We witnessed a superb demonstration of this during the Sunderland game, which saw him ghost past Jack Colback on the left wing before delivering a cross that fortuitously found the back of the net through John O’Shea’s attempted clearance.
His redoubtable strength, agility and trickery (watching Dembele’s mastery of the Ronaldo chop is endlessly gratifying) causes all sorts of problems—indeed, an overlooked feature of the Manchester City game was the staggering ease with which Dembele eluded his midfield counterpart Yaya Toure as he completed four take-ons in the first half—but he’s seldom given free rein to express himself.
This once again underlines the importance of Sandro to this Tottenham outfit. The industrious Brazilian is the perfect foil to Dembele, granting him the license to maraud forward at greater frequency without fear of vacating the midfield. As such, you’d seriously question the Tottenham coaching staff’s appraisal of holding midfielders, and their criminal disregard for Etienne Capoue’s qualities.
To this writer, the midfield partnership of Dembele and Nabil Bentaleb is equally as dysfunctional as the Dembele/Paulinho duo. With two predominantly offensive players anchoring the midfield, confusion arises over their individual duties: who drops deep and who presses on the counter, and who tracks the run of the opposition’s No. 10? David Silva exploited this weakness with alarming regularity.

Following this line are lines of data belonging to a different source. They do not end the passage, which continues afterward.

(** ** Messages *)

(** The crate [ipnet] parses subnets; a prefix it accepts is well formed. *)
Class SubnetText : Type := {
  parse_v4net : rstring -> option IpNet;
  parse_v6net : rstring -> option IpNet;
  parse_v4net_ok s n : parse_v4net s = Some n -> is_net 32 n;
  parse_v6net_ok s n : parse_v6net s = Some n -> is_net 128 n;
}.

(** [Addresses]. *)
Record Addresses : Type := mkAddresses {
  ipv4 : list Z;
  ipv6 : list Z;
  ipv4_subnets : list rstring;
  ipv6_subnets : list rstring;
}.

Definition Addresses_default : Addresses := mkAddresses [] [] [] [].

Definition Addresses_parse `{SubnetText} (self : Addresses) : option DestinationAddrs :=
  n4 ← mapM parse_v4net (ipv4_subnets self);
  n6 ← mapM parse_v6net (ipv6_subnets self);
  Some (mkAddrs (ipv4 self) (ipv6 self) n4 n6).

Inductive LinkStatus : Type := LinkSuccess | LinkDenied.

(** [Inbound]: adapter to modem. *)
Inductive Inbound : Type :=
  | InDestinationUp (mac : MacAddress) (metrics : Metrics) (addresses : Addresses)
  | InDestinationUpdate (mac : MacAddress) (metrics : Metrics)
  | InDestinationAddresses (mac : MacAddress) (add remove : Addresses)
  | InDestinationDown (mac : MacAddress)
  | InSessionMetrics (metrics : Metrics)
  | InLinkResponse (request : Z) (status : LinkStatus) (text : rstring) (metrics : option Metrics)
  | InUnknown.

(** The numbers of a message are those of its types. *)
Definition is_report_metrics (r : Metrics) : Prop :=
  default True (is_u64 <$> m_max_data_rate_rx_bps r)
  /\ default True (is_u64 <$> m_max_data_rate_tx_bps r)
  /\ default True (is_u64 <$> m_current_data_rate_rx_bps r)
  /\ default True (is_u64 <$> m_current_data_rate_tx_bps r)
  /\ default True (is_u64 <$> m_latency_us r)
  /\ default True (is_u8 <$> m_resources r) /\ default True (is_u8 <$> m_rlq_rx r)
  /\ default True (is_u8 <$> m_rlq_tx r) /\ default True (is_u16 <$> m_mtu r).

Definition is_report (msg : Inbound) : Prop :=
  match msg with
  | InDestinationUp mac r _ => is_mac mac /\ is_report_metrics r
  | InDestinationUpdate mac r => is_mac mac /\ is_report_metrics r
  | InDestinationAddresses mac _ _ | InDestinationDown mac => is_mac mac
  | InSessionMetrics r => is_report_metrics r
  | InLinkResponse request _ _ r => is_u64 request /\ default True (is_report_metrics <$> r)
  | InUnknown => True
  end.

(** [Outbound]: modem to adapter. *)
Inductive Outbound : Type :=
  | OutSessionUp (session : SessionId) (peer : SocketAddr)
  | OutSessionDown (session : SessionId) (peer : SocketAddr) (status : StatusCode)
  | OutDestinationAnnounced (session : SessionId) (mac : MacAddress)
  | OutLinkRequest (request : Z) (session : SessionId) (peer : SocketAddr) (mac : MacAddress)
      (requested : Requested) (current : Metrics).

(** [serde_json]: its values ([VOther] is null, a boolean, a number or an array), the
    parser, and the deserializer derived for [Inbound]. *)
Inductive Value : Type :=
  | VString (s : rstring)
  | VObject (fields : list (rstring * Value))
  | VOther.

Class Serde : Type := {
  from_str : rstring -> option Value;
  from_value : Value -> option Inbound;
  from_value_typed v m : from_value v = Some m -> is_report m;
}.

Definition INBOUND_FIELDS : list (rstring * list rstring) :=
  [(str "destination_up", [str "mac"; str "metrics"; str "addresses"]);
   (str "destination_update", [str "mac"; str "metrics"]);
   (str "destination_addresses", [str "mac"; str "add"; str "remove"]);
   (str "destination_down", [str "mac"]);
   (str "session_metrics", [str "metrics"]);
   (str "link_response", [str "request"; str "status"; str "text"; str "metrics"])].

Inductive ParseError : Type :=
  | JsonError
  | NotAnObject
  | NoType
  | UnknownField (name kind : rstring).

Fixpoint assoc {A B} `{EqDecision A} (a : A) (l : list (A * B)) : option B :=
  match l with
  | [] => None
  | (a', b) :: l' => if bool_decide (a' = a) then Some b else assoc a l'
  end.

Definition unknown_field (fields : list rstring) (o : list (rstring * Value)) : option rstring :=
  find_map (fun kv : rstring * Value =>
    if negb (bool_decide (kv.1 = str "type")) && negb (contains fields kv.1)
    then Some kv.1 else None) o.

Definition parse_inbound `{Serde} (line : rstring) : outcome ParseError Inbound :=
  match from_str line with
  | None => Err JsonError
  | Some (VObject o as value) =>
      match assoc (str "type") o with
      | Some (VString kind) =>
          _ ← match assoc kind INBOUND_FIELDS with
              | Some fields =>
                  match unknown_field fields o with
                  | Some name => Err (UnknownField name kind)
                  | None => Ok tt
                  end
              | None => Ok tt
              end;
          match from_value value with Some m => Ok m | None => Err JsonError end
      | _ => Err NoType
      end
  | Some _ => Err NotAnObject
  end.

(** ** The adapter's output *)

Definition MAX_LINE : Z := 64 * 1024.

Inductive LineError : Type := LineTooLong | LineNotUtf8 | LineIo.

(** What the pipe delivers: octets, then the end or a read error. *)
Record Pipe : Type := mkPipe { pipe_octets : bytes; pipe_fails : bool }.

(** [take(limit).read_until(b'\n', _)]: up to and with the newline, at most [limit]
    octets; the flag says that neither stopped it. *)
Fixpoint read_until (limit : Z) (input : bytes) : bytes * bytes * bool :=
  if limit <=? 0 then ([], input, false)
  else
    match input with
    | [] => ([], [], true)
    | c :: input' =>
        if c =? 10 then ([c], input', false)
        else let '(line, rest, ran_out) := read_until (limit - 1) input' in (c :: line, rest, ran_out)
    end.

(** [char::is_whitespace] octet-wise: [str::trim] leaves nothing of valid text. *)
Fixpoint blank (s : rstring) : bool :=
  match s with
  | [] => true
  | c :: s1 =>
      if in_range 9 13 c || (c =? 32) then blank s1
      else
        match s1 with
        | c1 :: s2 =>
            if (c =? 194) && ((c1 =? 133) || (c1 =? 160)) then blank s2
            else
              match s2 with
              | c2 :: s3 =>
                  (((c =? 225) && (c1 =? 154) && (c2 =? 128))
                   || ((c =? 226) && (c1 =? 128)
                       && (in_range 128 138 c2 || (c2 =? 168) || (c2 =? 169) || (c2 =? 175)))
                   || ((c =? 226) && (c1 =? 129) && (c2 =? 159))
                   || ((c =? 227) && (c1 =? 128) && (c2 =? 128))) && blank s3
              | [] => false
              end
        | [] => false
        end
  end.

Going forward, a midfield three of Dembele-Paulinho-Capoue/Sandro or two of Dembele/Paulinho-Capoue/Sandro strikes the best balance between defensive fortitude and attacking flair (lest we forget, the Sandro/Parker-Modric pairings were some of the most productive in recent years) and should facilitate Sherwood's desire to adapt Mousa's game.
Dembele's a player who shows flashes of brilliance which allude to something more. Perhaps he's already reached his peak, or maybe with a little direction and a renewed focus he could develop into something a bit special.